Only one stretch of the records below is wanted: the lines from the one holding "(** A key of" through the one holding "modulus [1; 0; 1]) →". Return it exactly, both ends included.

= = = =

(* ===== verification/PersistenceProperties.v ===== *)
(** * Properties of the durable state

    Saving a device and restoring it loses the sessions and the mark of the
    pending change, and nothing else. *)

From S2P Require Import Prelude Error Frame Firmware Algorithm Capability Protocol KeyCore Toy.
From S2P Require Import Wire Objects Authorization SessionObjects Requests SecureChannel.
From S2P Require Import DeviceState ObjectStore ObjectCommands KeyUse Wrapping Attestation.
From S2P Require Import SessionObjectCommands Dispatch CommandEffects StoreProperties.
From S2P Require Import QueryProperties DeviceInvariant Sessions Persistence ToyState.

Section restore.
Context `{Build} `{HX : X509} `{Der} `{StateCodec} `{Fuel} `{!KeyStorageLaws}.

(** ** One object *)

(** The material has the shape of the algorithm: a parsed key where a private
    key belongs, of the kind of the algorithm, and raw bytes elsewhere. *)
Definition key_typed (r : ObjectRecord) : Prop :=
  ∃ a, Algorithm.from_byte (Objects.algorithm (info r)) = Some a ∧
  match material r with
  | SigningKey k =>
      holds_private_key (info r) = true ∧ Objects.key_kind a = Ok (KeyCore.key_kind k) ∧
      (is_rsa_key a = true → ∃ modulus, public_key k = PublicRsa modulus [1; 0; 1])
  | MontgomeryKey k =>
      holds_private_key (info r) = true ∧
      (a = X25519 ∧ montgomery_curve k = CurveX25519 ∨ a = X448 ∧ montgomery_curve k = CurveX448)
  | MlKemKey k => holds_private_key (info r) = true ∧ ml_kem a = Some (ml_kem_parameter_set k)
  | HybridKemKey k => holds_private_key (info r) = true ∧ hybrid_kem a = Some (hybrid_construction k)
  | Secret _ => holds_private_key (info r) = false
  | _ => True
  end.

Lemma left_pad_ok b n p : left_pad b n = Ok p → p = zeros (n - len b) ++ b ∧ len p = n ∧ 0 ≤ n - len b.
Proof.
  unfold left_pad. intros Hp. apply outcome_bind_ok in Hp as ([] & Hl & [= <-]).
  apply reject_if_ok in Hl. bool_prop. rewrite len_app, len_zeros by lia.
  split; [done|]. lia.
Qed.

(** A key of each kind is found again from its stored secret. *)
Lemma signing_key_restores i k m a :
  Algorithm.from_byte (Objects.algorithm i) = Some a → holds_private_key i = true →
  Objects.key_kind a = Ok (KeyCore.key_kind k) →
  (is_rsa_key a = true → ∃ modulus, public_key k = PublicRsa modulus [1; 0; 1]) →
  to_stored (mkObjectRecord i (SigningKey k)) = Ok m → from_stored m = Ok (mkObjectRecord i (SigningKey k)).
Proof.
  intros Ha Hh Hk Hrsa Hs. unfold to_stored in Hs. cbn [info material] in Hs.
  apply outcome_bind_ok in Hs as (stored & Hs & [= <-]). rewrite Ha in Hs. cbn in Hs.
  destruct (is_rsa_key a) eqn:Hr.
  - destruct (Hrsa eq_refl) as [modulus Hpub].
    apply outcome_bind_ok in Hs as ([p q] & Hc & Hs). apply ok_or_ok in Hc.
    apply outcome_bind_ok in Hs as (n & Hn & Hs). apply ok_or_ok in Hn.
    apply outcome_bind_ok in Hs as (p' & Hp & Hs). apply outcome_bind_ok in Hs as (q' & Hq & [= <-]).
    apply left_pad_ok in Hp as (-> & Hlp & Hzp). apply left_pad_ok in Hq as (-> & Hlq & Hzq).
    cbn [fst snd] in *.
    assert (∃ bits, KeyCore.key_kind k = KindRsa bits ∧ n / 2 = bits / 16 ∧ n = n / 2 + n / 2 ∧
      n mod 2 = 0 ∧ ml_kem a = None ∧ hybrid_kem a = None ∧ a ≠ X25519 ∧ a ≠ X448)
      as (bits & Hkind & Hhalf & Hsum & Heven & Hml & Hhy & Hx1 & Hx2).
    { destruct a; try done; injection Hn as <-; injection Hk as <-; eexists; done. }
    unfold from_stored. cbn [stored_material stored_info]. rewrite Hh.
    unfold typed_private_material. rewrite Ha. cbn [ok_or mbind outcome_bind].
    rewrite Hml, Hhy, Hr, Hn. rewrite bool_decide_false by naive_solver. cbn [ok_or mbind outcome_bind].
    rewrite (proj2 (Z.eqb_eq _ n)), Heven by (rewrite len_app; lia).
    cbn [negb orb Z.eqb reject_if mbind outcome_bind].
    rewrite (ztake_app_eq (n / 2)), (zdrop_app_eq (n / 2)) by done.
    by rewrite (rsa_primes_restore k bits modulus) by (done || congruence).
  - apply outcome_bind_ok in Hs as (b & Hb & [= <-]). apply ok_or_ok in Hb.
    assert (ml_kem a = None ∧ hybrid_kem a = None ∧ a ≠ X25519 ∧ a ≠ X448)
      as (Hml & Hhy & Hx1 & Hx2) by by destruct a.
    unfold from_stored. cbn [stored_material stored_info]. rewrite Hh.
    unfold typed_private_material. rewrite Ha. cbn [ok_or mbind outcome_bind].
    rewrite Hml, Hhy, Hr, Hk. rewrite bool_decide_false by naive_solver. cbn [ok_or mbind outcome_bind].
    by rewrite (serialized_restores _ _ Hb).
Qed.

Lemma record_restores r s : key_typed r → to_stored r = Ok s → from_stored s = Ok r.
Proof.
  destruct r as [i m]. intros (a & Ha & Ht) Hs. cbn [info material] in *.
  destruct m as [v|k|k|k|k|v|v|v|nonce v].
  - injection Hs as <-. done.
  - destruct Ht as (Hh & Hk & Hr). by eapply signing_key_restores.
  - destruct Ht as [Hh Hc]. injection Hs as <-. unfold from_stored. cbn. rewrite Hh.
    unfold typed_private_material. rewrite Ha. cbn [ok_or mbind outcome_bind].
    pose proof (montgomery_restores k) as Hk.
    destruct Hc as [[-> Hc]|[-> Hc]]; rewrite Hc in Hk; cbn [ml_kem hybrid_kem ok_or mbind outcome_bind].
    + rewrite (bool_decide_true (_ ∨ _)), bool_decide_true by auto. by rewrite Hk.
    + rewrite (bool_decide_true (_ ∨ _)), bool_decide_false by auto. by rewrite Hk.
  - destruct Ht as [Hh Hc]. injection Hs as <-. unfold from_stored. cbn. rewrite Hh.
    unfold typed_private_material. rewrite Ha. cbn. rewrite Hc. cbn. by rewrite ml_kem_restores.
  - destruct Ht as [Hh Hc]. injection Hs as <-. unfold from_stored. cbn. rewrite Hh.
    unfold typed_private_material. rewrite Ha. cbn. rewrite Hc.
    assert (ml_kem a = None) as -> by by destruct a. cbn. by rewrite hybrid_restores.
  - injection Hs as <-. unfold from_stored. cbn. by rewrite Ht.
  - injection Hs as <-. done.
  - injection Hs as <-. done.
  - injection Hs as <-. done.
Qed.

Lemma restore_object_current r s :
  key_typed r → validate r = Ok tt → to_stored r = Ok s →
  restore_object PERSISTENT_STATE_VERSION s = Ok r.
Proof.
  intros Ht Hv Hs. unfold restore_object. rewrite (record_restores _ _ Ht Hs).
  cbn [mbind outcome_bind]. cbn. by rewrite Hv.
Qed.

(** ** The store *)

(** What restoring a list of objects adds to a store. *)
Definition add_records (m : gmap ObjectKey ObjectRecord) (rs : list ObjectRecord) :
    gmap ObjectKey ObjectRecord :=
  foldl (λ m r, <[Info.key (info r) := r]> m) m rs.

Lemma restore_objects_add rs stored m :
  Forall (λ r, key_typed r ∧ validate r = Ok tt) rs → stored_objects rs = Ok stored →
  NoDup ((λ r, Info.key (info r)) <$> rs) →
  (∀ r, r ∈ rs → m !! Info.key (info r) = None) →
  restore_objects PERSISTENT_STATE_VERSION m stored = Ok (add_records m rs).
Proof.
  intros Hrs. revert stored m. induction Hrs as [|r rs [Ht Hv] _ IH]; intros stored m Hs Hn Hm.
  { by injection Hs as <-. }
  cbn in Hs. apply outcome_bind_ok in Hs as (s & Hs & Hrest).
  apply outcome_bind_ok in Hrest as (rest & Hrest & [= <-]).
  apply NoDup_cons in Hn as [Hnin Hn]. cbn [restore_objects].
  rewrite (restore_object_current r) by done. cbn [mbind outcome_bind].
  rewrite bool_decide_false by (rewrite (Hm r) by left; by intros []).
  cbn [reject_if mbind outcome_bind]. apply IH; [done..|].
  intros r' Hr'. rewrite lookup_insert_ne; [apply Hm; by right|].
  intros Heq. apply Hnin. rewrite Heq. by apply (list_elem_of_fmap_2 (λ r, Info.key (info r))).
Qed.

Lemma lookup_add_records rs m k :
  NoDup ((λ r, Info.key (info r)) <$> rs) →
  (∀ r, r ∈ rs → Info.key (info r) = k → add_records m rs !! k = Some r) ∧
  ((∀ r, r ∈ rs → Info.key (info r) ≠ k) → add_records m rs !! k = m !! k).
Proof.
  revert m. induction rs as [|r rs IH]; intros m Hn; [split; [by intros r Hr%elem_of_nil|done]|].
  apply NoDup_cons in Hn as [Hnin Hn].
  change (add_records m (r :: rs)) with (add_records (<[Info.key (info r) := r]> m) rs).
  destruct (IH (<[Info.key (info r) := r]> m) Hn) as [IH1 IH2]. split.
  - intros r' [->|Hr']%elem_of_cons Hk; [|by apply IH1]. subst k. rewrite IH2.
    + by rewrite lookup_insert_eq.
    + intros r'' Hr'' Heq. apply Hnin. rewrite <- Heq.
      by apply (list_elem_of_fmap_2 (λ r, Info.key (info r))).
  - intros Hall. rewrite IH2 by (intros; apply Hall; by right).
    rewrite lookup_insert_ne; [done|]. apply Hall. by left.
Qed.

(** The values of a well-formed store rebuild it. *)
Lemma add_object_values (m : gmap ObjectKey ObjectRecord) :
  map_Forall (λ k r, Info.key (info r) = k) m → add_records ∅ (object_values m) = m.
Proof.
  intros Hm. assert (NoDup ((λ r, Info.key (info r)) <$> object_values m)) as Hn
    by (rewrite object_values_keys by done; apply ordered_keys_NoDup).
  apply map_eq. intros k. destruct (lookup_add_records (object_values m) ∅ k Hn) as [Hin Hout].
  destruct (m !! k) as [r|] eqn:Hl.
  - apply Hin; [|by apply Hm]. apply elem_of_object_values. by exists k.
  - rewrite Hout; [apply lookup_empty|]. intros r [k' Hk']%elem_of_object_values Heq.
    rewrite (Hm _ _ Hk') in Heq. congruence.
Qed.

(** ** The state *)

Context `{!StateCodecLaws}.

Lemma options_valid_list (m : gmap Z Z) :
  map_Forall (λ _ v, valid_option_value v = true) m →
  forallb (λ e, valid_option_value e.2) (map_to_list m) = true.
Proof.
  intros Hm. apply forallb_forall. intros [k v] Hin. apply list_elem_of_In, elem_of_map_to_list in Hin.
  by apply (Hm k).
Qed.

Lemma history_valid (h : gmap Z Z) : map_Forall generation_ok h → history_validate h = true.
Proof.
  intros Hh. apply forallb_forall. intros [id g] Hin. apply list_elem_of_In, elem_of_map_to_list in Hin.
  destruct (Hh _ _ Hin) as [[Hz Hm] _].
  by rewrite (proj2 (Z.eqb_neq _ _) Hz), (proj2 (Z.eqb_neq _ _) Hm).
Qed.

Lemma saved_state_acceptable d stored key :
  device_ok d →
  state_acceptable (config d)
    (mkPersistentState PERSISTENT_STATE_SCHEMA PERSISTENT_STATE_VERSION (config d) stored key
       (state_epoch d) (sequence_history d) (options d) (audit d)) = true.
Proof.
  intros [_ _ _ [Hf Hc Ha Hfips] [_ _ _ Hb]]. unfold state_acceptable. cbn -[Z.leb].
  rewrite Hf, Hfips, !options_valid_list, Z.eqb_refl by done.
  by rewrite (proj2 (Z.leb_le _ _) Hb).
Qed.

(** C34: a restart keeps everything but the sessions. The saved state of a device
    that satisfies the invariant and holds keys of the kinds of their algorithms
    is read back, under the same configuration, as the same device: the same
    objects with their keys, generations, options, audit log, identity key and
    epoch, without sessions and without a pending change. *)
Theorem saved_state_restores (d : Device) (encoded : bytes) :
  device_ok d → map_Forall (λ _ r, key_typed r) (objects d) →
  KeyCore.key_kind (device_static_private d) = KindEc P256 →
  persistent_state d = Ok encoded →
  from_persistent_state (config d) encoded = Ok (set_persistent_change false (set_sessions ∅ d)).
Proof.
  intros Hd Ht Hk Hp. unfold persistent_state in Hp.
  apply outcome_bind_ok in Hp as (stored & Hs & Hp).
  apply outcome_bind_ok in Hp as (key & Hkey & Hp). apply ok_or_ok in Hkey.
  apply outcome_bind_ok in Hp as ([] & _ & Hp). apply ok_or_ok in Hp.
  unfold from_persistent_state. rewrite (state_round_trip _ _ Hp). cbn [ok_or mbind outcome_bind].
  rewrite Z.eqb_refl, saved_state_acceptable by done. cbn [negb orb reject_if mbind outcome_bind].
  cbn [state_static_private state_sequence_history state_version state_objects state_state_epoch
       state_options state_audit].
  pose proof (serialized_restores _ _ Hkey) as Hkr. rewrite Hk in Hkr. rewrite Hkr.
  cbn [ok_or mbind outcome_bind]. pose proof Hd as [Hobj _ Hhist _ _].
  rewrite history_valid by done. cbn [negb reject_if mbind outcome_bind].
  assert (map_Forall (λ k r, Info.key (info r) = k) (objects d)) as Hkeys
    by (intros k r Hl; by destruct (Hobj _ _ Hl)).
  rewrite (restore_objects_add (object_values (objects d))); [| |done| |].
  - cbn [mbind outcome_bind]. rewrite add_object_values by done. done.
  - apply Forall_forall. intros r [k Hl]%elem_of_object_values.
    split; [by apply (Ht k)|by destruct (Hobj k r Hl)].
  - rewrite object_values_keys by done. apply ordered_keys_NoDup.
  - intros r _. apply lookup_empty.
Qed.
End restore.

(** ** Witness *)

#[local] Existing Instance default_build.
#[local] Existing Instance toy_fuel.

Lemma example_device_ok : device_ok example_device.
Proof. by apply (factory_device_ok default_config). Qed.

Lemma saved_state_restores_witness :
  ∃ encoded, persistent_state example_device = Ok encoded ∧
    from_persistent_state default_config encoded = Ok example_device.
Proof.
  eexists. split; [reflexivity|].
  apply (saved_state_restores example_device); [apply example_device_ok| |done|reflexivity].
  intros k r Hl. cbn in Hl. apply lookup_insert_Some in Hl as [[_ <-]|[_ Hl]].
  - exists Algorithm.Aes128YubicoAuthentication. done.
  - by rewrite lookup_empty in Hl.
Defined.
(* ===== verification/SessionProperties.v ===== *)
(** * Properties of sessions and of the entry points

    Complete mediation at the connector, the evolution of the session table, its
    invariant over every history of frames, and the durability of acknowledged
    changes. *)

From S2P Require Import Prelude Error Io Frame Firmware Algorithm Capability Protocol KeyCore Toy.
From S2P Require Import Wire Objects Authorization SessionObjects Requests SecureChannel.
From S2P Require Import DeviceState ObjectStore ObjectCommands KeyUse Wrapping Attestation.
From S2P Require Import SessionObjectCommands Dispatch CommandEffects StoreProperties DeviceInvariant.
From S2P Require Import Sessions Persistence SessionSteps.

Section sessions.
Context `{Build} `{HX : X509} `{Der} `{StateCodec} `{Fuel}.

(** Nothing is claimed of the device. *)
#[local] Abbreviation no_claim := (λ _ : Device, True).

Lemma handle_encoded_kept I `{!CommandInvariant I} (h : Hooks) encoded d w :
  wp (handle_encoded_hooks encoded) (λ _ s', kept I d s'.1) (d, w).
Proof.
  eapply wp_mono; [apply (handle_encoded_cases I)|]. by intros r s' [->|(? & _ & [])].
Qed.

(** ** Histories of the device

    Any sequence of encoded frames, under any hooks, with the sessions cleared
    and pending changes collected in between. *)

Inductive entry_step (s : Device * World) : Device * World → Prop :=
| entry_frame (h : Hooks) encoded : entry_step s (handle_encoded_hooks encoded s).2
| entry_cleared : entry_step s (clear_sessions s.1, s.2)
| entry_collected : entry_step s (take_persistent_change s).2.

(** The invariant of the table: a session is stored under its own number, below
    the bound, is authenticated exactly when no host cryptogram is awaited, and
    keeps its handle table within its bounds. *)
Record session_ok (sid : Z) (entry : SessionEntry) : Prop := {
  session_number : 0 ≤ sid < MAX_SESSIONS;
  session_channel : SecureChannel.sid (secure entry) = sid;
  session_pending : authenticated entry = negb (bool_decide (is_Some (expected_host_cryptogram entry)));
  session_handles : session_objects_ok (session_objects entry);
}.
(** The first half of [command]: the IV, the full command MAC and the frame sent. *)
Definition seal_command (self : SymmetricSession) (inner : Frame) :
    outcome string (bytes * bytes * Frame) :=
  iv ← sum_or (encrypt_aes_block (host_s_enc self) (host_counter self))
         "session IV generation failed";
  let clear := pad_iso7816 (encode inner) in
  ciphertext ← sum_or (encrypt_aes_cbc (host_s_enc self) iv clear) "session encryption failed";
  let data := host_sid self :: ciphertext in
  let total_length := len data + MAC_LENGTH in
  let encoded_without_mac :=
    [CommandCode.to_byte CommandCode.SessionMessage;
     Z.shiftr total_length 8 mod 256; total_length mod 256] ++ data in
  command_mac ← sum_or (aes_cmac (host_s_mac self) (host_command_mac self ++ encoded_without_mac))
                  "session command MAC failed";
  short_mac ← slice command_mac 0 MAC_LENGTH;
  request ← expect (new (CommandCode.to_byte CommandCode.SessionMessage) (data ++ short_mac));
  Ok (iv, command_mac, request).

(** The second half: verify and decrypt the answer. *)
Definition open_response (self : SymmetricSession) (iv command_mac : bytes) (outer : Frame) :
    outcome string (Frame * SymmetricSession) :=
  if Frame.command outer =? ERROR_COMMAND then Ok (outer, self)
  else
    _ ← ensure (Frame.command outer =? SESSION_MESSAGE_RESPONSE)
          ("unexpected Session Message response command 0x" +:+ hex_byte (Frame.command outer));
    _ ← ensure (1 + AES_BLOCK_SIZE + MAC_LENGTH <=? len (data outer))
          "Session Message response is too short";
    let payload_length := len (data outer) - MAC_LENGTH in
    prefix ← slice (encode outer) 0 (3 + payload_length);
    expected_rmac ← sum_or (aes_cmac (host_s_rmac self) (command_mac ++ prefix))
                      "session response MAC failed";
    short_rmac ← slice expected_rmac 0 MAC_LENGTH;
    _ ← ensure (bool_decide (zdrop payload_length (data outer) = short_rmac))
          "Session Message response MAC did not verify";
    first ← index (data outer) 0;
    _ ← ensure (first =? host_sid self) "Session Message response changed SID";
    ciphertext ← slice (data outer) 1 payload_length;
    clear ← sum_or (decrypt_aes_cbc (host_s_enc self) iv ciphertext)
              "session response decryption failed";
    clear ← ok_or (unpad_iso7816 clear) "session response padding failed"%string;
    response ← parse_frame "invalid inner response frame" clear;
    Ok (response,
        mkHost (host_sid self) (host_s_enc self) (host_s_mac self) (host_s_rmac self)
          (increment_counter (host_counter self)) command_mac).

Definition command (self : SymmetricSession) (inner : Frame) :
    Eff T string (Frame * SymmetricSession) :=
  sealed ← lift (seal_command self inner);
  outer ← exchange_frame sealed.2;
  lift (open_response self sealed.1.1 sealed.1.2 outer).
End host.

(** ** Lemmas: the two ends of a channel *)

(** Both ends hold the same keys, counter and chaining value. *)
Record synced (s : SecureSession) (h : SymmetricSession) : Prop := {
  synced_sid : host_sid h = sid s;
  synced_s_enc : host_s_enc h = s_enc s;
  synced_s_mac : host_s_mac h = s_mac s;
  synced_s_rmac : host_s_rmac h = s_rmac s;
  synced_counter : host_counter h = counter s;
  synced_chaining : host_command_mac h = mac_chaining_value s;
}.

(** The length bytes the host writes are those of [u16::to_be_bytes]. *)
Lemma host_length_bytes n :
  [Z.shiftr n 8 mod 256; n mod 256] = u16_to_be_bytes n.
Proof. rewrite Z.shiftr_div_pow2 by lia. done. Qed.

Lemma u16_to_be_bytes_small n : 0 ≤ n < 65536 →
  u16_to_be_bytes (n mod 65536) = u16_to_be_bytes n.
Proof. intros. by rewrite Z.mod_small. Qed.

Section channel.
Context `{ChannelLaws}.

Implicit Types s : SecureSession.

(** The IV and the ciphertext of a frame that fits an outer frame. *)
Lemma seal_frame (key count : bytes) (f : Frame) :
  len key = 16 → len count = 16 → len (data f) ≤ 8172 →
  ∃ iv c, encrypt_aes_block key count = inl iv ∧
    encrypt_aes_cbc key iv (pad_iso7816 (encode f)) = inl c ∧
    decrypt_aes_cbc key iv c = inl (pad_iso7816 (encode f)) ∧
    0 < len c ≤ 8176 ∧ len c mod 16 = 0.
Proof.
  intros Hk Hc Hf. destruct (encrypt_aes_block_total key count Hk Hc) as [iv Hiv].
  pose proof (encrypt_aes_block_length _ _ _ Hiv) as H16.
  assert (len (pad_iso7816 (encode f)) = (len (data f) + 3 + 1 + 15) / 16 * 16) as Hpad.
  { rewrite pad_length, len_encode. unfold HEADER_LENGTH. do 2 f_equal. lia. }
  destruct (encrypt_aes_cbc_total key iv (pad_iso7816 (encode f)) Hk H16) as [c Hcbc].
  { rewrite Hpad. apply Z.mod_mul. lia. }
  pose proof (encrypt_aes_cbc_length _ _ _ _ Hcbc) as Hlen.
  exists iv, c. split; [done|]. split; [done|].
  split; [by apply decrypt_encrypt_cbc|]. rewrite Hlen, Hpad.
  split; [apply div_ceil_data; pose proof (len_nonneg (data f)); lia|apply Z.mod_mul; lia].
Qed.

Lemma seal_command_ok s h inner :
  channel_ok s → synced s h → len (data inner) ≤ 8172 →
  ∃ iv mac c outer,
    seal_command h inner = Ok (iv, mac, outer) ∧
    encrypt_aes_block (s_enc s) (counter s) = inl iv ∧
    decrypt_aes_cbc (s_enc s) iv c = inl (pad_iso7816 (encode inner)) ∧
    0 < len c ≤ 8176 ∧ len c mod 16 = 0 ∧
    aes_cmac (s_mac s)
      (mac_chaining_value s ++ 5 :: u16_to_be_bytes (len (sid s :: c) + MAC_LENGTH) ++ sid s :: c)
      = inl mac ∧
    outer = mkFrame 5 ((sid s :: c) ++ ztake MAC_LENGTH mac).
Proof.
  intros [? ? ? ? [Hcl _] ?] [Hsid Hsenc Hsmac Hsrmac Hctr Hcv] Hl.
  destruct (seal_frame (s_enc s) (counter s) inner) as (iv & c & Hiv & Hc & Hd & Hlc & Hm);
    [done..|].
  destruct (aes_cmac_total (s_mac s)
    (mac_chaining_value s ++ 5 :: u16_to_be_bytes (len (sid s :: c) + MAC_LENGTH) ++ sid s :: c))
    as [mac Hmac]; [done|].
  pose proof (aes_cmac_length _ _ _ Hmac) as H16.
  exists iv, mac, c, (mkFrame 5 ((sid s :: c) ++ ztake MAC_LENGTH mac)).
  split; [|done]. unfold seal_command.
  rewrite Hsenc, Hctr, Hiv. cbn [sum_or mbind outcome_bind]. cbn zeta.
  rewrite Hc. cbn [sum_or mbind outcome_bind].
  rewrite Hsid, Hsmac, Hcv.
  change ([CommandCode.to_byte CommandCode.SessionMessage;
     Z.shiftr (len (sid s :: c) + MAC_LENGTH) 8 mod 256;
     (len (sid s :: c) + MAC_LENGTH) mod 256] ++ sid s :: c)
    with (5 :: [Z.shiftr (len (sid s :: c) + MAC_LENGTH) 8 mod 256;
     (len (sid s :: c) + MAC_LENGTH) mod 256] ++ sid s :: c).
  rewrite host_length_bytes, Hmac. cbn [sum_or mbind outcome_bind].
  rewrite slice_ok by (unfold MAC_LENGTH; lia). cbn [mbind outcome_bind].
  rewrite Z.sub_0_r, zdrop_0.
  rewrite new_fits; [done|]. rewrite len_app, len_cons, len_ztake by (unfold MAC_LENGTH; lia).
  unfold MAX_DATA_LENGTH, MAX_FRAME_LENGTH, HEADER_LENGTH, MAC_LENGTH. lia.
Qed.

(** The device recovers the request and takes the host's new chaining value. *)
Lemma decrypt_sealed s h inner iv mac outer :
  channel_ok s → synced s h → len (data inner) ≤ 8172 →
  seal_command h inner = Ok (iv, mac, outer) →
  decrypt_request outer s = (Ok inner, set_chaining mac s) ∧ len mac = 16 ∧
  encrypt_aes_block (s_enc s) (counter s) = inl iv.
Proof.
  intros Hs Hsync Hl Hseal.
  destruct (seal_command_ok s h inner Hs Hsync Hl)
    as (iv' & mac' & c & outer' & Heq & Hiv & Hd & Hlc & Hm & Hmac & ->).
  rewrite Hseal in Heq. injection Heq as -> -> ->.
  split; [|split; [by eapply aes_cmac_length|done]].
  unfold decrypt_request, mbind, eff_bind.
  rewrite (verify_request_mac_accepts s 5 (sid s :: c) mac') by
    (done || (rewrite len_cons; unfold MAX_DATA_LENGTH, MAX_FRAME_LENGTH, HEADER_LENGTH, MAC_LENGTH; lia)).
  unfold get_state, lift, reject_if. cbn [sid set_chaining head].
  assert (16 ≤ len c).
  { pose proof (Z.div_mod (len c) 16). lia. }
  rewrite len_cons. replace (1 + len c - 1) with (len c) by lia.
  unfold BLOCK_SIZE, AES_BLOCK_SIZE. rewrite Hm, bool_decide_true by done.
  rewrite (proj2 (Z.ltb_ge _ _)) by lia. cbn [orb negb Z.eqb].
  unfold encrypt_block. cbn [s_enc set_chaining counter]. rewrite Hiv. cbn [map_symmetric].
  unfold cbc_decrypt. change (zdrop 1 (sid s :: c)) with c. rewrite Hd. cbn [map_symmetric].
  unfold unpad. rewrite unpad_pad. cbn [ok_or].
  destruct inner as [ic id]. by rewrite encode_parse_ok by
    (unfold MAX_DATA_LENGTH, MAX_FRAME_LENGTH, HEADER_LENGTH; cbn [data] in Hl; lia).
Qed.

= = = =

- [ANSWER FOR THE TASK]:
(** A key of each kind is found again from its stored secret. *)
Lemma signing_key_restores i k m a :
  Algorithm.from_byte (Objects.algorithm i) = Some a → holds_private_key i = true →
  Objects.key_kind a = Ok (KeyCore.key_kind k) →
  (is_rsa_key a = true → ∃ modulus, public_key k = PublicRsa modulus [1; 0; 1]) →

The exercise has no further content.